Vatican spokesman Greg Burke didn’t provide details of the private, 15-minute meeting at the archbishop’s residence, other than to say that “they spoke of the great responsibility of the authorities of the country in this moment of transition.”
Rohingya in recent months have been subject to what the United Nations says is a campaign of “textbook ethnic cleansing” by the military in Rakhine.
The pope's speeches will be scrutinized by Buddhist hardliners for any mention of the word "Rohingya", an incendiary term in a country where the Muslim group are reviled and labeled "Bengalis" – alleged illegal immigrants from Bangladesh.
Francis, though, has already prayed for “our Rohingya brothers and sisters,” and any decision to avoid the term could be viewed as a capitulation to Myanmar’s military and a stain on his legacy of standing up for the most oppressed and marginalized of society, no matter how impolitic.
Burke didn’t say if Francis used the term in his meeting with the general, which ended with an exchange of gifts: Francis gave him a medallion of the trip, while the general gave the pope a harp in the shape of a boat, and an ornate rice bowl.
On Tuesday, Francis begins the main protocol portion of his weeklong trip, meeting with the country’s civilian leader, Aung San Suu Kyi, and delivering a speech to other Myanmar authorities and diplomats.

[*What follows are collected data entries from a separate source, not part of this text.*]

Lemma loop_post_next p s s' : loop_post p s s' -> nextNodeID s <= nextNodeID s'.
Proof. intros [(_ & _ & _ & N & _) _]. exact N. Qed.

Lemma loop_post_arena p s s' : loop_post p s s' -> arena_ok s'.
Proof. intros [(_ & _ & A & _) _]. exact A. Qed.

Lemma detect_move_spec p prevValue isArr isArrDiff keyMap k v id child isDiff vars s :
  arena_ok s -> p < nextNodeID s -> p < child -> child < nextNodeID s ->
  moved_ok p (moved vars) s ->
  exists r s',
    detect_move p prevValue isArr isArrDiff keyMap k v id child isDiff vars s
      = (Ok r, s') /\
    loop_post p s s' /\
    p < fst (fst r) /\ fst (fst r) < nextNodeID s' /\
    moved_ok p (moved (snd r)) s' /\
    (moved (snd r) = moved vars \/ exists c, moved (snd r) = moved vars ++ [(k, c)]) /\
    (isArrDiff = false -> moved (snd r) = moved vars) /\
    (forall j c,
        isArr = true -> isArrDiff = true -> is_undefined id = false ->
        keyMap ≫= keyMap_get id = Some j -> KNum j <> k ->
        children (get_node s p) !! KNum j = Some c ->
        moved (snd r) = moved vars ++ [(k, c)]).
Proof.
  intros A Hp Hpc Hc Hmv.
  assert (Hskip :
    exists r s',
      ret (child, isDiff, vars) s = (Ok r, s') /\
      loop_post p s s' /\
      p < fst (fst r) /\ fst (fst r) < nextNodeID s' /\
      moved_ok p (moved (snd r)) s' /\
      (moved (snd r) = moved vars \/ exists c, moved (snd r) = moved vars ++ [(k, c)]) /\
      (isArrDiff = false -> moved (snd r) = moved vars)).
  { exists (child, isDiff, vars), s. split; [reflexivity |].
    split; [by apply loop_post_refl |]. cbn. repeat split; auto. }
  unfold detect_move.
  destruct (isArr && negb (is_undefined id)) eqn:Hcond.
  2:{ destruct Hskip as (r & s' & E & H1 & H2 & H3 & H4 & H5 & H6).
      exists r, s'. repeat (split; [assumption |]).
      intros j c -> _ Hid. rewrite Hid in Hcond. discriminate. }
  destruct (keyMap ≫= keyMap_get id) as [keyChild|] eqn:Hk.
  2:{ destruct Hskip as (r & s' & E & H1 & H2 & H3 & H4 & H5 & H6).
      exists r, s'. repeat (split; [assumption |]).
      intros j c _ _ _ Hj. discriminate. }
  destruct (bool_decide (KNum keyChild = k)) eqn:Hne; cbn [negb].
  { destruct Hskip as (r & s' & E & H1 & H2 & H3 & H4 & H5 & H6).
    exists r, s'. repeat (split; [assumption |]).
    intros j c _ _ _ [= <-] Hjk. apply bool_decide_eq_true in Hne. contradiction. }
  destruct isArrDiff.
  - destruct (getChildNode_spec p (KNum keyChild) s A Hp)
      as (c & s1 & E & L1 & _ & Hch & Hpc1 & Hc1 & Hsame).
    unfold bind at 1. unfold bind at 1. rewrite E.
    unfold bind at 1. unfold modify at 1. unfold ret.
    eexists _, _. split; [reflexivity |]. cbn [fst snd moved].
    pose proof (set_key_post p c k s1 (loop_post_arena _ _ _ L1) Hpc1 Hc1) as L2.
    split; [eapply loop_post_trans; eassumption |].
    split; [exact Hpc1 |]. split; [exact Hc1 |].
    split; [| split; [right; by exists c | split; [discriminate |]]].
    + apply Forall_app. split.
      * eapply moved_ok_mono; [| exact Hmv].
        pose proof (loop_post_next _ _ _ L1). cbn. lia.
      * apply Forall_singleton. cbn. split; [exact Hpc1 | exact Hc1].
    + intros j c0 _ _ _ [= <-] _ Hj.
      destruct (Hsame c0 Hj) as [-> _]. reflexivity.
  - unfold bind, ret. eexists _, _. split; [reflexivity |]. cbn [fst snd moved].
    split; [by apply loop_post_refl |].
    repeat split; auto. intros j c _ Hf. discriminate.
Qed.

End Diff.

(** ** The loops of [updateNodes] *)

Section Loops.

Variable nullishPrimitive : bool.

Local Abbreviation isPrimitive := (Observable.isPrimitive nullishPrimitive).
Local Abbreviation loop_step := (Observable.loop_step nullishPrimitive).
Local Abbreviation removed_step := (Observable.removed_step nullishPrimitive).
Local Abbreviation updateNodes_body := (Observable.updateNodes_body nullishPrimitive).
Local Abbreviation updateNodes_fuel := (Observable.updateNodes_fuel nullishPrimitive).
Local Abbreviation updateNodes := (Observable.updateNodes nullishPrimitive).

Lemma returns_bind {A B} (m : M A) (k : A -> M B) s
    (Q1 : A -> state -> Prop) (Q : B -> state -> Prop) :
  returns (m s) Q1 ->
  (forall a s1, Q1 a s1 -> returns (k a s1) Q) ->
  returns (bind m k s) Q.
Proof.
  intros (a & s1 & E & H1) Hk. unfold bind. rewrite E. by apply Hk.
Qed.

Lemma returns_ret {A} (a : A) s (Q : A -> state -> Prop) :
  Q a s -> returns (ret a s) Q.
Proof. intros H. by exists a, s. Qed.

Lemma returns_impl {A} (r : outcome A * state) (Q1 Q2 : A -> state -> Prop) :
  returns r Q1 -> (forall a s, Q1 a s -> Q2 a s) -> returns r Q2.
Proof. intros (a & s & E & H) HQ. exists a, s. split; [exact E | by apply HQ]. Qed.

(** The recursive call of a loop step, when the element is not primitive. *)
Lemma rec_child_spec m rec p child obj prev b s :
  rec_ok m rec -> (b = true -> vsize obj + vsize prev < m) ->
  arena_ok s -> p < child -> child < nextNodeID s ->
  returns ((if b then rec child obj prev ;;; ret tt else ret tt) s)
    (fun _ s' => loop_post p s s').
Proof.
  intros Hrec Hw A Hpc Hc. destruct b.
  - eapply returns_bind; [apply (Hrec child obj prev s); auto |].
    intros d s1 D. apply returns_ret. eapply diff_post_child; eassumption.
  - apply returns_ret. by apply loop_post_refl.
Qed.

He’ll greet a delegation of Rohingya Muslims and meet with Bangladesh’s political and religious leadership in Dhaka.
The trip was planned before the latest spasm of violence erupted in August that forced more than 620,000 Rohingya to flee to Bangladesh, where they are living in squalid refugee camps.
In the Kutupalong refugee camp in southern Bangladesh, Senu Ara, 35, welcomed Francis’ arrival for what he might be able to do for the refugees.
“He might help us get the peace that we are desperately searching for,” she said. “Even if we stay here he will make our situation better. If he decides to send us back, he will do so in a peaceful way.”
But in Yangon, the sentiment was different. Myanmar’s government and most of the Buddhist majority consider them Bengali migrants from Bangladesh living illegally in the country, though Rohingya have lived there for generations.